**WORK REQUIRED:** Copy out only the span from the line with "Record ListEntry : Type" to the end of the data, both ends kept, word for word.

Records contained in a dataset:
Definition RetryClass_code (r : RetryClass) : Z :=
  match r with Never => 0 | CorrectRequest => 1 | RetrySame => 2 | RetryApproval => 3 end.

Inductive ErrorStage : Type :=
| StDecode | StValidate | StResolve | StAuthorize | StExecute | StReduce | StRetain | StEncode.

Definition ErrorStage_code (s : ErrorStage) : Z :=
  match s with
  | StDecode => 0 | StValidate => 1 | StResolve => 2 | StAuthorize => 3 | StExecute => 4 | StReduce => 5
  | StRetain => 6 | StEncode => 7
  end.

Inductive ErrorCode : Type :=
| InvalidArgument | UnsupportedOperation | DuplicateRequest | WorkspaceEscape | PathNotFound | WrongFileType
| CapabilityDenied | PermitRequired | PermitInvalid | SpawnFailed | ProcessFailed | ProcessTimedOut
| ProcessCancelled | CFilesystem | ContentConflict | CRecoveryRequired | OutputBudget | StorageBudget
| ConcurrencyBudget | UnknownReference | ReferenceBusy | BatchFailed | CInternal.

#[export] Instance ErrorCode_eq_dec : EqDecision ErrorCode.
Proof. solve_decision. Defined.

Definition ErrorCode_code (c : ErrorCode) : Z :=
  match c with
  | InvalidArgument => 100 | UnsupportedOperation => 101 | DuplicateRequest => 102
  | WorkspaceEscape => 200 | PathNotFound => 201 | WrongFileType => 202
  | CapabilityDenied => 300 | PermitRequired => 301 | PermitInvalid => 302
  | SpawnFailed => 400 | ProcessFailed => 401 | ProcessTimedOut => 402 | ProcessCancelled => 403
  | CFilesystem => 500 | ContentConflict => 501 | CRecoveryRequired => 502
  | OutputBudget => 600 | StorageBudget => 601 | ConcurrencyBudget => 602
  | UnknownReference => 700 | ReferenceBusy => 701 | BatchFailed => 800 | CInternal => 900
  end.

Inductive CancellationState : Type := NotActive | CaSignaled.
Definition CancellationState_code (s : CancellationState) : Z := match s with NotActive => 0 | CaSignaled => 1 end.

Inductive TerminationKind : Type := TkExited | TkSignaled | TkTimedOut | TkCancelled | TkKilled.
Definition TerminationKind_code (k : TerminationKind) : Z :=
  match k with TkExited => 0 | TkSignaled => 1 | TkTimedOut => 2 | TkCancelled => 3 | TkKilled => 4 end.

Inductive FileKind : Type := KFile | KDirectory | KSymlink | KOther.
Definition FileKind_code (k : FileKind) : Z :=
  match k with KFile => 0 | KDirectory => 1 | KSymlink => 2 | KOther => 3 end.

Inductive PatchState : Type := PCommitted | PConflict | PRolledBack | PRecoveryRequired | PSkipped.
#[export] Instance PatchState_eq_dec : EqDecision PatchState.
Proof. solve_decision. Defined.
Definition PatchState_code (s : PatchState) : Z :=
  match s with PCommitted => 0 | PConflict => 1 | PRolledBack => 2 | PRecoveryRequired => 3 | PSkipped => 4 end.

Inductive FsState : Type := FCommitted | FConflict | FRolledBack | FRecoveryRequired | FSkipped.
#[export] Instance FsState_eq_dec : EqDecision FsState.
Proof. solve_decision. Defined.
Definition FsState_code (s : FsState) : Z :=
  match s with FCommitted => 0 | FConflict => 1 | FRolledBack => 2 | FRecoveryRequired => 3 | FSkipped => 4 end.

Inductive BatchNodeState : Type := BSucceeded | BFailed | BSkipped | BCancelled.
#[export] Instance BatchNodeState_eq_dec : EqDecision BatchNodeState.
Proof. solve_decision. Defined.
Definition BatchNodeState_code (s : BatchNodeState) : Z :=
  match s with BSucceeded => 0 | BFailed => 1 | BSkipped => 2 | BCancelled => 3 end.

Inductive SnapshotChange : Type := ChPresent | ChAdded | ChModified | ChRemoved.
Definition SnapshotChange_code (c : SnapshotChange) : Z :=
  match c with ChPresent => 0 | ChAdded => 1 | ChModified => 2 | ChRemoved => 3 end.

Inductive ResponseError : Type :=
| RsInvalidRequestId | RsStatusErrorMismatch | RsMissingData | RsInvalidFlags | RsInvalidReference | RsInvalidPaths
| RsInvalidData | RsRetainedFlagMismatch | RsMissingRetainedReference.

(** ** Data *)

Record ErrorRecord : Type := mkErrorRecord {
  er_code : ErrorCode; er_retry : RetryClass; er_stage : ErrorStage;
  er_evidence : option Z; er_argument : option Z }.

Record PathMapping : Type := mkMapping { pm_id : Z; pm_value : str }.

Record StreamResult : Type := mkStream { sr_projection : option str; sr_reference : option Z }.

Record ProcessResult : Type := mkProcess {
  pr_termination : TerminationKind; pr_code : option Z; pr_elapsed_millis : Z;
  pr_stdout : StreamResult; pr_stderr : StreamResult }.

Record ReadResult : Type := mkReadResult {
  rr_path : Z; rr_offset : Z; rr_length : Z; rr_digest : str; rr_text : option str; rr_reference : option Z }.

Record ListEntry : Type := mkListEntry { le_path : Z; le_kind : FileKind; le_size : Z }.

Record SearchMatch : Type := mkSearchMatch { sm_path : Z; sm_line : Z; sm_column : Z; sm_text : str }.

**YOUR RESPONSE:**
Record ListEntry : Type := mkListEntry { le_path : Z; le_kind : FileKind; le_size : Z }.

Record SearchMatch : Type := mkSearchMatch { sm_path : Z; sm_line : Z; sm_column : Z; sm_text : str }.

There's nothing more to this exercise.